▶ _What is being asked_
Word for word, reproduce every line of the data.

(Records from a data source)
○ ○ ○
Definition stops (P : Ascii.ascii -> bool) (s : string) : Prop :=
  match s with EmptyString => True | String a _ => P a = false end.

Lemma only_app P a b : only P a -> only P b -> only P (a +:+ b).
Proof. induction a as [|x a IH]; [done|]. intros [? ?] ?. split; [done|]. by apply IH. Qed.

Lemma only_weaken (P Q : Ascii.ascii -> bool) s : (forall a, P a = true -> Q a = true) -> only P s -> only Q s.
Proof. intros H. induction s as [|a s IH]; [done|]. intros [? ?]. split; auto. Qed.

Lemma span_front P a b r r' :
  only P a -> only P b -> stops P r -> stops P r' -> a +:+ r = b +:+ r' -> a = b /\ r = r'.
Proof.
  revert b. induction a as [|x a IH]; intros [|y b] Ha Hb Hr Hr'; rewrite ?string_app_cons.
  - done.
  - change ("" +:+ r) with r. intros ->. destruct Hb. simpl in Hr. congruence.
  - change ("" +:+ r') with r'. intros <-. destruct Ha. simpl in Hr'. congruence.
  - intros [= -> H]. destruct Ha, Hb. by destruct (IH b) as [-> ->].
Qed.

Definition is_digit (a : Ascii.ascii) : bool := ((48 <=? Ascii.nat_of_ascii a) && (Ascii.nat_of_ascii a <=? 57))%nat.
Definition is_numeral (a : Ascii.ascii) : bool := is_digit a || (Ascii.nat_of_ascii a =? 46)%nat.

Lemma pretty_char_digit n : is_digit (pretty_N_char n) = true.
Proof. destruct n as [|p]; [done|]. by do 10 (destruct p as [p|p|]; try done). Qed.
○ ○ ○
▶ _Response_
Definition stops (P : Ascii.ascii -> bool) (s : string) : Prop :=
  match s with EmptyString => True | String a _ => P a = false end.

Lemma only_app P a b : only P a -> only P b -> only P (a +:+ b).
Proof. induction a as [|x a IH]; [done|]. intros [? ?] ?. split; [done|]. by apply IH. Qed.

Lemma only_weaken (P Q : Ascii.ascii -> bool) s : (forall a, P a = true -> Q a = true) -> only P s -> only Q s.
Proof. intros H. induction s as [|a s IH]; [done|]. intros [? ?]. split; auto. Qed.

Lemma span_front P a b r r' :
  only P a -> only P b -> stops P r -> stops P r' -> a +:+ r = b +:+ r' -> a = b /\ r = r'.
Proof.
  revert b. induction a as [|x a IH]; intros [|y b] Ha Hb Hr Hr'; rewrite ?string_app_cons.
  - done.
  - change ("" +:+ r) with r. intros ->. destruct Hb. simpl in Hr. congruence.
  - change ("" +:+ r') with r'. intros <-. destruct Ha. simpl in Hr'. congruence.
  - intros [= -> H]. destruct Ha, Hb. by destruct (IH b) as [-> ->].
Qed.

Definition is_digit (a : Ascii.ascii) : bool := ((48 <=? Ascii.nat_of_ascii a) && (Ascii.nat_of_ascii a <=? 57))%nat.
Definition is_numeral (a : Ascii.ascii) : bool := is_digit a || (Ascii.nat_of_ascii a =? 46)%nat.

Lemma pretty_char_digit n : is_digit (pretty_N_char n) = true.
Proof. destruct n as [|p]; [done|]. by do 10 (destruct p as [p|p|]; try done). Qed.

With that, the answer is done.